Data entries:

(* ===== verification/IoStore.v ===== *)
(** * The objects open descriptors share (src/os/src/fs/fd.rs)

    Descriptors refer to pipes, event counters, sockets and the backing of in-memory files
    through [Arc<Mutex<..>>]; here a store maps the handles to the objects.  The store also
    records, in order, the wake-ups the operations issue and the characters they print.
    What descriptors use of the ext4 volume and of the loop devices is the class
    [BackingFiles]. *)

From S2P Require Import Prelude FileDesc MemFile.

(** ** Constants *)

Definition MAX_FD_NUM : Z := 1024.
Definition FD_CLOEXEC : Z := 1.
Definition CONSOLE_LINE_CAP : Z := 512.
Definition MAX_FILE_OFFSET : Z := 2 ^ 63 - 1.
Definition PIPE_CAPACITY : Z := 64 * 1024.
Definition PIPE_SMALL_COPY : Z := 64.
Definition U64_MAX : Z := 2 ^ 64 - 1.
Definition SOCK_STREAM : Z := 1.
Definition SOCK_DGRAM : Z := 2.
Definition SOCK_SEQPACKET : Z := 5.
Definition PIPE_WAIT_READABLE : Z := 1.
Definition PIPE_WAIT_WRITABLE : Z := 2.
Definition EVENTFD_WAIT_READABLE : Z := 1.
Definition EVENTFD_WAIT_WRITABLE : Z := 2.
Definition SOCKET_WAIT_READABLE : Z := 1.
Definition O_APPEND : Z := 0x400.
Definition O_NONBLOCK : Z := 0x800.

(** ** The shared objects *)

Record PipeState := mkPipe { pipe_buf : list Z; pipe_readers : Z; pipe_writers : Z }.

(** [PipeState::new] *)
Definition pipe_new : PipeState := mkPipe [] 1 1.

Record EventFdState := mkEventFd { ev_counter : Z; ev_semaphore : bool; ev_nonblock : bool }.

Record SocketPacket := mkPacket { pk_data : list Z; pk_addr : list Z }.

(** The fields of [SocketState] that the descriptor operations use; [so_peer] is the handle
    of a [Weak] reference. *)
Record SocketState := mkSocket {
  so_type : Z; so_nonblock : bool; so_listening : bool; so_connected : bool;
  so_shutdown_read : bool; so_shutdown_write : bool;
  so_peer : option handle; so_peer_write_closed : bool; so_peer_read_closed : bool;
  so_rx_buf : list Z; so_dgram_queue : list SocketPacket; so_pending : list handle;
  so_recv_timeout_us : option Z; so_error : Z
}.

Definition so_set_queues (s : SocketState) (rx : list Z) (dgrams : list SocketPacket) : SocketState :=
  mkSocket (so_type s) (so_nonblock s) (so_listening s) (so_connected s) (so_shutdown_read s)
    (so_shutdown_write s) (so_peer s) (so_peer_write_closed s) (so_peer_read_closed s) rx dgrams
    (so_pending s) (so_recv_timeout_us s) (so_error s).

Definition so_set_nonblock (s : SocketState) (nonblock : bool) : SocketState :=
  mkSocket (so_type s) nonblock (so_listening s) (so_connected s) (so_shutdown_read s)
    (so_shutdown_write s) (so_peer s) (so_peer_write_closed s) (so_peer_read_closed s) (so_rx_buf s)
    (so_dgram_queue s) (so_pending s) (so_recv_timeout_us s) (so_error s).

Definition so_close_peer (s : SocketState) : SocketState :=
  mkSocket (so_type s) (so_nonblock s) (so_listening s) (so_connected s) (so_shutdown_read s)
    (so_shutdown_write s) (so_peer s) true true (so_rx_buf s) (so_dgram_queue s) (so_pending s)
    (so_recv_timeout_us s) (so_error s).

Definition is_stream (s : SocketState) : bool := bool_decide (so_type s = SOCK_STREAM).
Definition is_datagram (s : SocketState) : bool := bool_decide (so_type s = SOCK_DGRAM).
Definition is_seqpacket (s : SocketState) : bool := bool_decide (so_type s = SOCK_SEQPACKET).
Definition is_connection_oriented (s : SocketState) : bool := is_stream s || is_seqpacket s.
Definition is_message_oriented (s : SocketState) : bool := is_datagram s || is_seqpacket s.

(** [SocketState::new] for the fields above *)
Definition socket_new (sock_type : Z) (nonblock : bool) : SocketState :=
  mkSocket sock_type nonblock false false false false None false false [] [] [] None 0.

(** [FileTimes] (src/os/src/fs/mod.rs) *)
Record FileTimes := mkTimes {
  atime_sec : Z; atime_nsec : Z; mtime_sec : Z; mtime_nsec : Z; ctime_sec : Z; ctime_nsec : Z
}.

Record MemFileBacking := mkBacking { bk_content : MemFileContent; bk_times : FileTimes }.

(** The wake-ups: the waiters on one key [WaitKey::new(Arc::as_ptr(state), event)], or all
    waiters for I/O. *)
Inductive Wake :=
  | WakeKey (object : handle) (event : Z)
  | WakeIo.

#[export] Instance Wake_eq_dec : EqDecision Wake.
Proof. solve_decision. Defined.

#[export] Instance PipeState_inhabited : Inhabited PipeState := populate pipe_new.
#[export] Instance EventFdState_inhabited : Inhabited EventFdState := populate (mkEventFd 0 false false).
#[export] Instance SocketState_inhabited : Inhabited SocketState := populate (socket_new 0 false).
#[export] Instance MemFileBacking_inhabited : Inhabited MemFileBacking :=
  populate (mkBacking content_new (mkTimes 0 0 0 0 0 0)).

(** What descriptors use of the ext4 volume (src/os/src/fs/ext4_vol.rs) and of the loop
    devices (src/os/src/fs/block_dev.rs).  A read returns the buffer it filled. *)
Class BackingFiles (E : Type) := {
  ext4_read_at : E → Z → Z → list Z → E * list Z * result Z SysErrNo;
  ext4_write_at : E → Z → Z → list Z → E * result Z SysErrNo;
  regular_file_size : E → Z → result Z SysErrNo;
  truncate_regular_ino : E → Z → Z → E * result unit SysErrNo;
  flush_cached_ino : E → Z → E * result unit SysErrNo;
  ext4_list_dir_by_ino : E → Z → result (list (Z * string * bool)) SysErrNo;
  open_regular_ino : E → Z → E;
  close_regular_ino : E → Z → E;
  loop_read_at : E → Z → Z → list Z → E * list Z * result Z SysErrNo;
  loop_write_at : E → Z → Z → list Z → E * result Z SysErrNo;
  loop_size : E → Z → result Z SysErrNo
}.

Section store.
Context {E : Type}.

(** [io_console] is [CONSOLE_LINE_BUFFERS], [io_pid] the id of the running thread group,
    [io_clock] the time of day in seconds and microseconds, [io_input] what successive calls
    of [getchar] return. *)
Record Io := mkIo {
  io_backings : gmap handle MemFileBacking;
  io_pipes : gmap handle PipeState;
  io_eventfds : gmap handle EventFdState;
  io_sockets : gmap handle SocketState;
  io_leases : gmap handle Z;
  io_files : E;
  io_console : list (Z * list Z);
  io_output : list Z;
  io_input : list (option Z);
  io_pid : Z;
  io_clock : Z * Z;
  io_wakes : list Wake
}.

Definition set_backings (io : Io) m : Io :=
  mkIo m (io_pipes io) (io_eventfds io) (io_sockets io) (io_leases io) (io_files io) (io_console io) (io_output io)
    (io_input io) (io_pid io) (io_clock io) (io_wakes io).
Definition set_pipes (io : Io) m : Io :=
  mkIo (io_backings io) m (io_eventfds io) (io_sockets io) (io_leases io) (io_files io) (io_console io) (io_output io)
    (io_input io) (io_pid io) (io_clock io) (io_wakes io).
Definition set_eventfds (io : Io) m : Io :=
  mkIo (io_backings io) (io_pipes io) m (io_sockets io) (io_leases io) (io_files io) (io_console io) (io_output io)
    (io_input io) (io_pid io) (io_clock io) (io_wakes io).
Definition set_sockets (io : Io) m : Io :=
  mkIo (io_backings io) (io_pipes io) (io_eventfds io) m (io_leases io) (io_files io) (io_console io) (io_output io)
    (io_input io) (io_pid io) (io_clock io) (io_wakes io).
Definition set_leases (io : Io) m : Io :=
  mkIo (io_backings io) (io_pipes io) (io_eventfds io) (io_sockets io) m (io_files io) (io_console io) (io_output io)
    (io_input io) (io_pid io) (io_clock io) (io_wakes io).
Definition set_files (io : Io) e : Io :=
  mkIo (io_backings io) (io_pipes io) (io_eventfds io) (io_sockets io) (io_leases io) e (io_console io) (io_output io)
    (io_input io) (io_pid io) (io_clock io) (io_wakes io).
Definition set_console (io : Io) buffers out : Io :=
  mkIo (io_backings io) (io_pipes io) (io_eventfds io) (io_sockets io) (io_leases io) (io_files io) buffers out
    (io_input io) (io_pid io) (io_clock io) (io_wakes io).
Definition set_input (io : Io) input : Io :=
  mkIo (io_backings io) (io_pipes io) (io_eventfds io) (io_sockets io) (io_leases io) (io_files io) (io_console io)
    (io_output io) input (io_pid io) (io_clock io) (io_wakes io).
Definition wake (io : Io) (w : list Wake) : Io :=
  mkIo (io_backings io) (io_pipes io) (io_eventfds io) (io_sockets io) (io_leases io) (io_files io) (io_console io)
    (io_output io) (io_input io) (io_pid io) (io_clock io) (io_wakes io ++ w).

Definition set_pipe (io : Io) (h : handle) (p : PipeState) : Io := set_pipes io (<[h := p]> (io_pipes io)).
Definition set_eventfd (io : Io) (h : handle) (s : EventFdState) : Io := set_eventfds io (<[h := s]> (io_eventfds io)).
Definition set_socket (io : Io) (h : handle) (s : SocketState) : Io := set_sockets io (<[h := s]> (io_sockets io)).
Definition set_backing (io : Io) (h : handle) (b : MemFileBacking) : Io := set_backings io (<[h := b]> (io_backings io)).

(** [wake_pipe_readers], [wake_pipe_writers] *)
Definition wake_pipe_readers (io : Io) (h : handle) : Io := wake io [WakeKey h PIPE_WAIT_READABLE].
Definition wake_pipe_writers (io : Io) (h : handle) : Io := wake io [WakeKey h PIPE_WAIT_WRITABLE].
(** [wake_eventfd_readers], [wake_eventfd_writers] *)
Definition wake_eventfd_readers (io : Io) (h : handle) : Io := wake io [WakeKey h EVENTFD_WAIT_READABLE].
Definition wake_eventfd_writers (io : Io) (h : handle) : Io := wake io [WakeKey h EVENTFD_WAIT_WRITABLE].
Definition wake_socket_readers (io : Io) (h : handle) : Io := wake io [WakeKey h SOCKET_WAIT_READABLE].
Definition wake_io_waiters (io : Io) : Io := wake io [WakeIo].

(** [self.peer.as_ref().and_then(Weak::upgrade)]: the peer while it is alive *)
Definition upgrade (io : Io) (peer : option handle) : option handle :=
  match peer with
  | Some h => match io_sockets io !! h with Some _ => Some h | None => None end
  | None => None
  end.

(** [receive_eof] *)
Definition receive_eof (io : Io) (s : SocketState) : bool :=
  is_connection_oriented s && so_connected s &&
  (so_peer_write_closed s || bool_decide (upgrade io (so_peer s) = None)).

(** [FileTimes::touch_modified] *)
Definition touch_modified (io : Io) (t : FileTimes) : FileTimes :=
  let '(sec, usec) := io_clock io in
  mkTimes (atime_sec t) (atime_nsec t) sec (usec * 1000) sec (usec * 1000).

(** [impl Drop for SocketState]: the socket at [h] goes away *)
Definition drop_socket (io : Io) (h : handle) : Io :=
  let peer := so_peer (io_sockets io !!! h) in
  let io := set_sockets io (delete h (io_sockets io)) in
  match upgrade io peer with
  | Some p => wake_io_waiters (wake_socket_readers (set_socket io p (so_close_peer (io_sockets io !!! p))) p)
  | None => io
  end.

End store.
Arguments Io E : clear implicits.

(** A machine without a volume or loop devices, and nothing open. *)
#[export] Instance no_files : BackingFiles unit := {
  ext4_read_at e _ _ buf := (e, buf, Err ENOENT);
  ext4_write_at e _ _ _ := (e, Err ENOENT);
  regular_file_size _ _ := Err ENOENT;
  truncate_regular_ino e _ _ := (e, Err ENOENT);
  flush_cached_ino e _ := (e, Err ENOENT);
  ext4_list_dir_by_ino _ _ := Err ENOENT;
  open_regular_ino e _ := e;
  close_regular_ino e _ := e;
  loop_read_at e _ _ buf := (e, buf, Err ENXIO);
  loop_write_at e _ _ _ := (e, Err ENXIO);
  loop_size _ _ := Err ENXIO
}.

Definition empty_io : Io unit := mkIo ∅ ∅ ∅ ∅ ∅ () [] [] [] 1 (0, 0) [].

#### [What you should do]
Reproduce exactly the lines above from the line with "Definition PIPE_CAPACITY : Z := 64 * 1024." to the line with "(** ** The shared objects *)", including both, and add nothing.

#### [Response for this exercise]
Definition PIPE_CAPACITY : Z := 64 * 1024.
Definition PIPE_SMALL_COPY : Z := 64.
Definition U64_MAX : Z := 2 ^ 64 - 1.
Definition SOCK_STREAM : Z := 1.
Definition SOCK_DGRAM : Z := 2.
Definition SOCK_SEQPACKET : Z := 5.
Definition PIPE_WAIT_READABLE : Z := 1.
Definition PIPE_WAIT_WRITABLE : Z := 2.
Definition EVENTFD_WAIT_READABLE : Z := 1.
Definition EVENTFD_WAIT_WRITABLE : Z := 2.
Definition SOCKET_WAIT_READABLE : Z := 1.
Definition O_APPEND : Z := 0x400.
Definition O_NONBLOCK : Z := 0x800.

(** ** The shared objects *)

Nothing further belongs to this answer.